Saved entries
(** * Relevance ranking pipeline: section detection, scoring, ranking, refinement

    A shallow embedding of [utils/ranker.py] (class [ContentRanker]) and
    [utils/text_extractor.py] (class [EnhancedTextExtractor]).

    Modelling conventions.
    - A Python [str] is a [list ascii]; the alphabet is ASCII.  Codes above
      127 are kept as characters that are neither whitespace, word
      characters nor cased letters.
    - A Python [float] score is a rational number ([Q]); the arithmetic is
      exact, comparisons are those of [Q].
    - A Python [int] that may be negative (lengths compared with a budget,
      slice bounds) is a [Z]; list positions are [nat].
    - The section dictionaries that [rank_sections] mutates live in a store
      indexed by references, so that two list entries may denote the same
      dictionary.
    - [re] is embedded as a backtracking matcher over a small regular
      expression syntax; each pattern of the source is a term of it.
    - The TF-IDF vectoriser (scikit-learn) is a parameter: it either raises
      or yields the similarity array. *)

From Stdlib Require Import Ascii String List ZArith NArith QArith Qminmax Lia Lqa Bool.
From Stdlib Require Import Permutation Sorted Arith.
Import ListNotations.

Set Implicit Arguments.
Close Scope Q_scope.
Local Open Scope string_scope.
Local Open Scope list_scope.
Local Open Scope bool_scope.

(** ** Python strings *)

Definition str := list ascii.

(** A string literal of the source. *)
Definition lit (s : string) : str := list_ascii_of_string s.

Module Py.

Definition code (c : ascii) : N := N_of_ascii c.

Definition between (lo hi : N) (c : ascii) : bool :=
  (N.leb lo (code c)) && (N.leb (code c) hi).

(** [str.isspace] on one ASCII character: TAB..CR, FS..US and SPACE. *)
Definition isspace (c : ascii) : bool :=
  between 9 13 c || between 28 32 c.

Definition isupper (c : ascii) : bool := between 65 90 c.
Definition islower (c : ascii) : bool := between 97 122 c.
Definition isdigit (c : ascii) : bool := between 48 57 c.
Definition isalpha (c : ascii) : bool := isupper c || islower c.
(** * Option momentum alerts: the signal pipeline, the alert store and the
      check cycle of [app.py], [indicators.py] and [telegram_alerts.py].

    The Python sources are embedded shallowly:

    - a pandas float cell is a value of [float]: an exact rational with the
      IEEE special values (not-a-number, the two infinities, the sign of a
      zero).  Rounding, overflow and underflow of the cells are not
      represented; the one Python float the alert store compares, the
      seconds of a [timedelta], is rounded to binary64 ([to_double]);
    - a [Series] is the list of its cells, a [DataFrame] a row index and a
      dictionary of columns, DataFrame objects live in a heap of references
      (so that [df.copy()] and [df['x'] = ...] are what they are in Python);
    - functions that may raise return a [result]; functions with effects
      run in the monad [M] over the [World];
    - what the program takes from outside (candle provider, HTTP endpoint,
      clock, ISO-8601 rendering and parsing) is a field of [Env].

    Left out: the Streamlit page around [run_check], failures of the file
    system itself (a file that is there is read and written without error)
    and exceptions that are not below [Exception]. *)

From Stdlib Require Import ZArith QArith Qabs Qround Qpower Lqa String List Bool
  Lia.
From stdpp Require Import base gmap strings list fin_maps pretty.

#[local] Set Warnings "-register-all".
#[local] Open Scope Q_scope.

(* ===================================================================== *)
(** ** Floating-point cells *)
(* ===================================================================== *)

(** [Fin z q] is the finite value [q]; [z] is the sign bit of a zero and
    is only looked at when [q == 0]. *)
Inductive float : Type :=
| NaN : float
| Inf (neg : bool) : float
| Fin (negzero : bool) (q : Q) : float.

Definition fl (q : Q) : float := Fin false q.

Definition is_nan (x : float) : bool :=
  match x with NaN => true | _ => false end.

Definition is_inf (x : float) : bool :=
  match x with Inf _ => true | _ => false end.

Definition Qlt_bool (a b : Q) : bool := negb (Qle_bool b a).

Definition signbit (x : float) : bool :=
  match x with
  | NaN => false
  | Inf s => s
  | Fin z q => if Qeq_bool q 0 then z else Qlt_bool q 0
  end.

Definition fneg (x : float) : float :=
  match x with
  | NaN => NaN
  | Inf s => Inf (negb s)
  | Fin z q => Fin (negb z) (- q)
  end.

Definition fadd (x y : float) : float :=
  match x, y with
  | NaN, _ | _, NaN => NaN
  | Inf s, Inf t => if Bool.eqb s t then Inf s else NaN
  | Inf s, Fin _ _ => Inf s
  | Fin _ _, Inf t => Inf t
  | Fin z1 a, Fin z2 b =>
      Fin (Qeq_bool a 0 && Qeq_bool b 0 && z1 && z2) (a + b)
  end.

Definition fsub (x y : float) : float := fadd x (fneg y).

Definition fmul (x y : float) : float :=
  match x, y with
  | NaN, _ | _, NaN => NaN
  | Inf s, Inf t => Inf (xorb s t)
  | Inf s, Fin z q =>
      if Qeq_bool q 0 then NaN else Inf (xorb s (signbit y))
  | Fin z q, Inf t =>
      if Qeq_bool q 0 then NaN else Inf (xorb (signbit x) t)
  | Fin _ a, Fin _ b => Fin (xorb (signbit x) (signbit y)) (a * b)
  end.

Definition fdiv (x y : float) : float :=
  match x, y with
  | NaN, _ | _, NaN => NaN
  | Inf _, Inf _ => NaN
  | Inf s, Fin _ _ => Inf (xorb s (signbit y))
  | Fin _ _, Inf t => Fin (xorb (signbit x) t) 0
  | Fin _ a, Fin _ b =>
      if Qeq_bool b 0
      then (if Qeq_bool a 0 then NaN else Inf (xorb (signbit x) (signbit y)))
      else Fin (xorb (signbit x) (signbit y)) (a / b)
  end.

Definition fabs (x : float) : float :=
  match x with
  | NaN => NaN
  | Inf _ => Inf false
  | Fin _ q => Fin false (Qabs q)
  end.
(** [sorted(d.keys())] and [sorted(d.keys(), reverse=True)]. *)
Definition sorted_keys {V} (d : gmap Z V) : list Z :=
  merge_sort Z.le (map_to_list d).*1.

Definition sorted_keys_desc {V} (d : gmap Z V) : list Z := reverse (sorted_keys d).

(** [try: body except KeyError: handler]. *)
Definition except_KeyError {A} (body handler : result A) : result A :=
  match body with
  | Raise KeyError => handler
  | _ => body
  end.

(** [try: body except Exception: handler]. *)
Definition except_Exception {A} (body handler : result A) : result A :=
  match body with
  | Raise _ => handler
  | _ => body
  end.

Local Open Scope string_scope.
Local Open Scope Z_scope.

(** ** cid.py: the Contact-ID decoder *)

Module Cid.

(** Default zone and user descriptions (class variables). *)
Definition default_zones : gmap string string := list_to_map [
    ("001", "zone-1"); ("002", "zone-2"); ("003", "zone-3"); ("004", "zone-4");
    ("005", "zone-5"); ("006", "zone-6"); ("007", "zone-7"); ("008", "zone-8");
    ("009", "zone-9"); ("010", "zone-10"); ("011", "zone-11"); ("012", "zone-12");
    ("013", "zone-13"); ("014", "zone-14"); ("015", "zone-15"); ("016", "zone-16")
  ].

Definition default_users : gmap string string := list_to_map [
    ("001", "Installer"); ("002", "Master"); ("003", "user-3"); ("004", "user-4");
    ("005", "user-5"); ("006", "user-6"); ("007", "user-7"); ("008", "user-8");
    ("009", "user-9"); ("010", "user-10"); ("011", "user-11"); ("012", "user-12")
  ].

Definition CID_EventCategory : gmap string string := list_to_map [
    ("A", "Medical Alarms"); ("B", "Fire Alarms"); ("C", "Panic Alarms");
    ("D", "Burglar Alarms"); ("E", "General Alarm"); ("F", "24 Hour Non-Burglary");
    ("G", "Fire Supervisory"); ("H", "System Troubles");
    ("I", "Sounder/Relay Trouble"); ("J", "System Peripheral Trouble");
    ("K", "Communication Troubles"); ("L", "Protection Loop");
    ("M", "Sensor Trouble"); ("N", "Open/Close"); ("O", "Remote Access");
    ("P", "Access Control"); ("Q", "System Disables");
    ("R", "Sounder/Relay Disables"); ("S", "System Peripheral Disables");
    ("T", "Communication Disables"); ("U", "Bypasses"); ("V", "Test/Miscellaneous");
    ("W", "Event Log"); ("X", "Scheduling"); ("Y", "Personnel Monitoring");
    ("Z", "Miscellaneous"); ("*", "Customized")
  ].
(** The same page with status 200, sent piece by piece: no wait is long, the
    whole takes 9 units of time. *)
Definition drip_fed (content : string) : Exchange :=
  Answered [1%Z; 2%Z; 2%Z; 2%Z; 2%Z]
           {| status_code := 200; content := content; text := content |}.

Definition not_found : Exchange :=
  Answered [1%Z] {| status_code := 404; content := "gone"; text := "gone" |}.

Definition too_slow : Exchange :=
  Answered [1%Z; 6%Z]
           {| status_code := 200; content := "fiction"; text := "fiction" |}.

(** A site that serves the landing page and the three latest weeks. *)
Definition network (url : string) : Exchange :=
  if bool_decide (url = "https://www.nytimes.com/books/best-sellers") then
    ok "landing"
  else if bool_decide
            (url = "https://www.nytimes.com/books/best-sellers/2024/11/03/")
  then ok "fiction"
  else if bool_decide
            (url = "https://www.nytimes.com/books/best-sellers/2024/10/27/")
  then ok "no category"
  else if bool_decide
            (url = "https://www.nytimes.com/books/best-sellers/2024/10/20/")
  then ok "fiction"
  else if bool_decide
            (url = "https://www.nytimes.com/books/best-sellers/2024/10/13/")
  then too_slow
  else not_found.

Definition today : datetime := Datetime 2024 11 3 0 0 0 0.


(** A site that sends every page piece by piece. *)
Definition slow_network (url : string) : Exchange :=
  if bool_decide (url = "https://www.nytimes.com/books/best-sellers") then
    drip_fed "landing"
  else drip_fed "fiction".

(** No site at all. *)
Definition no_network (url : string) : Exchange := Unreachable.

End Sample.

(** ** A site where every week is there *)

Module Archive.

(** The landing page, and the sample page for every other address. *)
Definition network (url : string) : Exchange :=
  if bool_decide (url = "https://www.nytimes.com/books/best-sellers") then
    Sample.ok "landing"
  else Sample.ok "fiction".

(** What the program prints for that site: the sample categories, 105
    times. *)
Definition expected : list (option BestSeller) :=
  (λ w, Some {| week := w; data := Sample.fiction_data |}) <$> all_weeks.

End Archive.

(** * Properties *)

(** ** The model at work *)

Example strptime_sample :
  strptime_B_d_Y "November 3, 2024" = Returns (Datetime 2024 11 3 0 0 0 0).
Proof. reflexivity. Qed.

Example strptime_no_such_day : strptime_B_d_Y "February 30, 2024" = Raises ValueError.
Proof. reflexivity. Qed.

Example strftime_sample : strftime_Ymd (Datetime 2024 11 3 0 0 0 0) = "2024/11/03".
Proof. reflexivity. Qed.

Example strftime_early_years :
  strftime_Ymd (Datetime 999 12 25 0 0 0 0) = "999/12/25"
  ∧ strftime_Ymd (Datetime 1 1 3 0 0 0 0) = "1/01/03".
Proof. split; reflexivity. Qed.

Example sub_sample :
  datetime_sub (Datetime 2024 11 3 0 0 0 0) 7 = Returns (Datetime 2024 10 27 0 0 0 0).
Proof. reflexivity. Qed.

Example extract_fiction :
  extract (Sample.document Sample.fiction) = Returns Sample.fiction_data.
Proof. vm_compute. reflexivity. Qed.

Example get_main_date_sample :
  outcome (get_main_date Sample.network Sample.html_parser)
  = Returns Sample.today.
Proof. vm_compute. reflexivity. Qed.

Example scrape_week_3 :
  outcome (scrape_best_seller Sample.network Sample.html_parser 3 Sample.today)
  = Raises Timeout.
Proof. vm_compute. reflexivity. Qed.

Example scrape_week_4 :
  outcome (scrape_best_seller Sample.network Sample.html_parser 4 Sample.today)
  = Raises (Exception_ "Error response: 404, gone").
Proof. vm_compute. reflexivity. Qed.

(** A page that comes piece by piece is read to the end, however long the
    whole takes: the timeout bounds each wait. *)
Example get_main_date_drip_fed :
  latency (Sample.slow_network "https://www.nytimes.com/books/best-sellers")
  = 2%Z
  ∧ outcome (get_main_date Sample.slow_network Sample.html_parser)
    = Returns Sample.today
  ∧ outcome (scrape_best_seller Sample.slow_network Sample.html_parser 0
               Sample.today)
    = Returns {| week := 0; data := Sample.fiction_data |}.
Proof. vm_compute. auto. Qed.

Example no_connection :
  outcome (get_main_date Sample.no_network Sample.html_parser)
  = Raises ConnectionError
  ∧ outcome (scrape_best_seller Sample.no_network Sample.html_parser 0
               Sample.today)
    = Raises ConnectionError.
Proof. vm_compute. auto. Qed.

Example run_three_weeks :
  run Sample.network Sample.html_parser Sample.today [0; 1; 2]%Z 3 [2; 0; 1]
  = Some (Returns [Some {| week := 0; data := Sample.fiction_data |};
                   Some {| week := 1; data := [] |};
                   Some {| week := 2; data := Sample.fiction_data |}]).
Proof. vm_compute. reflexivity. Qed.

(** Five weeks on one process go in three chunks; week 3 times out and week
    4 is missing: the run raises the error of the chunk that comes back
    first, and blocks while a chunk is outstanding. *)
Example run_five_weeks :
  run Sample.network Sample.html_parser Sample.today [0; 1; 2; 3; 4]%Z 1
      [1; 0; 2]
  = Some (Raises Timeout)
  ∧ run Sample.network Sample.html_parser Sample.today [0; 1; 2; 3; 4]%Z 1
        [2; 0; 1]
    = Some (Raises (Exception_ "Error response: 404, gone"))
  ∧ run Sample.network Sample.html_parser Sample.today [0; 1; 2; 3; 4]%Z 1
        [1; 0]
    = None.
Proof. vm_compute. auto. Qed.

(** ** Fallible computations and loops *)

Lemma bind_Returns {A B} (m : Result A) (f : A → Result B) b :
  m ≫= f = Returns b ↔ ∃ a, m = Returns a ∧ f a = Returns b.
Proof.
  destruct m as [a|e]; simpl.
  - split; [eauto | intros (a' & [= <-] & H); done].
  - split; [done | intros (a' & [=] & _)].
Qed.

Lemma bind_Raises {A B} (m : Result A) (f : A → Result B) e :
  m ≫= f = Raises e ↔ m = Raises e ∨ ∃ a, m = Returns a ∧ f a = Raises e.
Proof.
  destruct m as [a|e']; simpl.
  - split; [eauto | intros [[=] | (a' & [= <-] & H)]; done].
  - split; [intros [= <-]; auto | intros [[= <-] | (a' & [=] & _)]; done].
Qed.

Lemma raised_bind {A B} (m : Result A) (f : A → Result B) :
  raised (m ≫= f)
  = match m with Returns a => raised (f a) | Raises _ => true end.
Proof. by destruct m. Qed.

Section ForAppend.
Context {X Y : Type} (body : X → Result Y).

Lemma for_append_Returns xs acc r :
  for_append body xs acc = Returns r
  ↔ ∃ ys, Forall2 (λ x y, body x = Returns y) xs ys ∧ r = acc ++ ys.
Proof.
  revert acc r. induction xs as [|x xs IH]; intros acc r; simpl.
  - split.
    + intros [= <-]. exists []. by rewrite app_nil_r.
    + intros (ys & Hys & ->). apply Forall2_nil_inv_l in Hys as ->.
      by rewrite app_nil_r.
  - rewrite bind_Returns. split.
    + intros (y & Hy & Hrest). apply IH in Hrest as (ys & Hys & ->).
      exists (y :: ys). split; [by constructor | by rewrite <- app_assoc].
    + intros (ys & Hys & ->).
      apply Forall2_cons_inv_l in Hys as (y & ys' & Hy & Hys & ->).
      exists y. split; [done |]. apply IH. exists ys'.
      split; [done | by rewrite <- app_assoc].
Qed.

Lemma for_append_raised xs acc :
  raised (for_append body xs acc) = existsb (λ x, raised (body x)) xs.
Proof.
  revert acc. induction xs as [|x xs IH]; intros acc; simpl; [done |].
  rewrite raised_bind. destruct (body x) as [y|e]; simpl; [apply IH | done].
Qed.

Lemma for_append_Raises xs acc e :
  for_append body xs acc = Raises e → ∃ x, x ∈ xs ∧ body x = Raises e.
Proof.
  revert acc. induction xs as [|x xs IH]; intros acc; simpl; [done |].
  rewrite bind_Raises. intros [Hx | (y & Hy & Hrest)].
  - exists x. split; [left | done].
  - apply IH in Hrest as (x' & Hin & Hx'). exists x'. split; [by right | done].
Qed.

End ForAppend.

(** ** Searches *)

Lemma find_is_tag element name filters found :
  find element name filters = Some found →
  ∃ n attrs contents, found = Tag n attrs contents.
Proof.
  unfold find, find_all. intros H%head_Some_elem_of.
  apply list_elem_of_In, filter_In in H as [_ H].
  destruct found; [eauto | done | done].
Qed.

Lemma get_text_raised found : raised (get_text found) = absent found.
Proof. by destruct found. Qed.

Lemma getitem_src_raised item :
  raised (getitem (find item "img" []) "src")
  = absent (find item "img" []) || image_lacks_src item.
Proof.
  unfold image_lacks_src.
  destruct (find item "img" []) as [found|] eqn:Hfind; [| done].
  apply find_is_tag in Hfind as (n & attrs & contents & ->). simpl.
  by destruct (attrs !! "src").
Qed.

(** ** Extraction: when it fails *)

Lemma scrape_book_raised position item :
  raised (scrape_book position item) = lacks_part item || image_lacks_src item.
Proof.
  unfold scrape_book, lacks_part. rewrite raised_bind.
  destruct (find item "h3" _) as [h3|]; simpl; [| done].
  rewrite raised_bind.
  destruct (find item "p" _) as [p|]; simpl; [| done].
  rewrite raised_bind, <- getitem_src_raised.
  by destruct (getitem _ _).
Qed.

Lemma existsb_pointwise {X} (f g : X → bool) xs :
  (∀ x, f x = g x) → existsb f xs = existsb g xs.
Proof. intros H. induction xs as [|x xs IH]; simpl; [done |]. by rewrite H, IH. Qed.

Lemma existsb_enumerate {X} (f : X → bool) xs start :
  existsb (λ pe, f pe.2) (enumerate xs start) = existsb f xs.
Proof.
  revert start. induction xs as [|x xs IH]; intros start; simpl; [done |].
  by rewrite IH.
Qed.

Lemma scrape_books_raised items acc :
  raised (scrape_books items acc)
  = existsb (λ item, lacks_part item || image_lacks_src item) items.
Proof.
  unfold scrape_books. rewrite for_append_raised.
  rewrite <- (existsb_enumerate _ items 1).
  apply existsb_pointwise. intros [p item]. apply scrape_book_raised.
Qed.

Lemma scrape_category_raised block :
  raised (scrape_category block)
  = lacks_heading block
    || existsb (λ item, lacks_part item || image_lacks_src item)
               (item_blocks block).
Proof.
  unfold scrape_category, lacks_heading. rewrite raised_bind.
  destruct (find block "h2" []) as [h2|]; simpl; [| done].
  rewrite raised_bind, <- (scrape_books_raised _ []).
  by destruct (scrape_books _ _).
Qed.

**Exercise instructions**
In the answer, give the lines from the first line of the data through the line with "- A Python [float]", exactly as they appear and with no additions.

**The completed task**
(** * Relevance ranking pipeline: section detection, scoring, ranking, refinement

    A shallow embedding of [utils/ranker.py] (class [ContentRanker]) and
    [utils/text_extractor.py] (class [EnhancedTextExtractor]).

    Modelling conventions.
    - A Python [str] is a [list ascii]; the alphabet is ASCII.  Codes above
      127 are kept as characters that are neither whitespace, word
      characters nor cased letters.
    - A Python [float] score is a rational number ([Q]); the arithmetic is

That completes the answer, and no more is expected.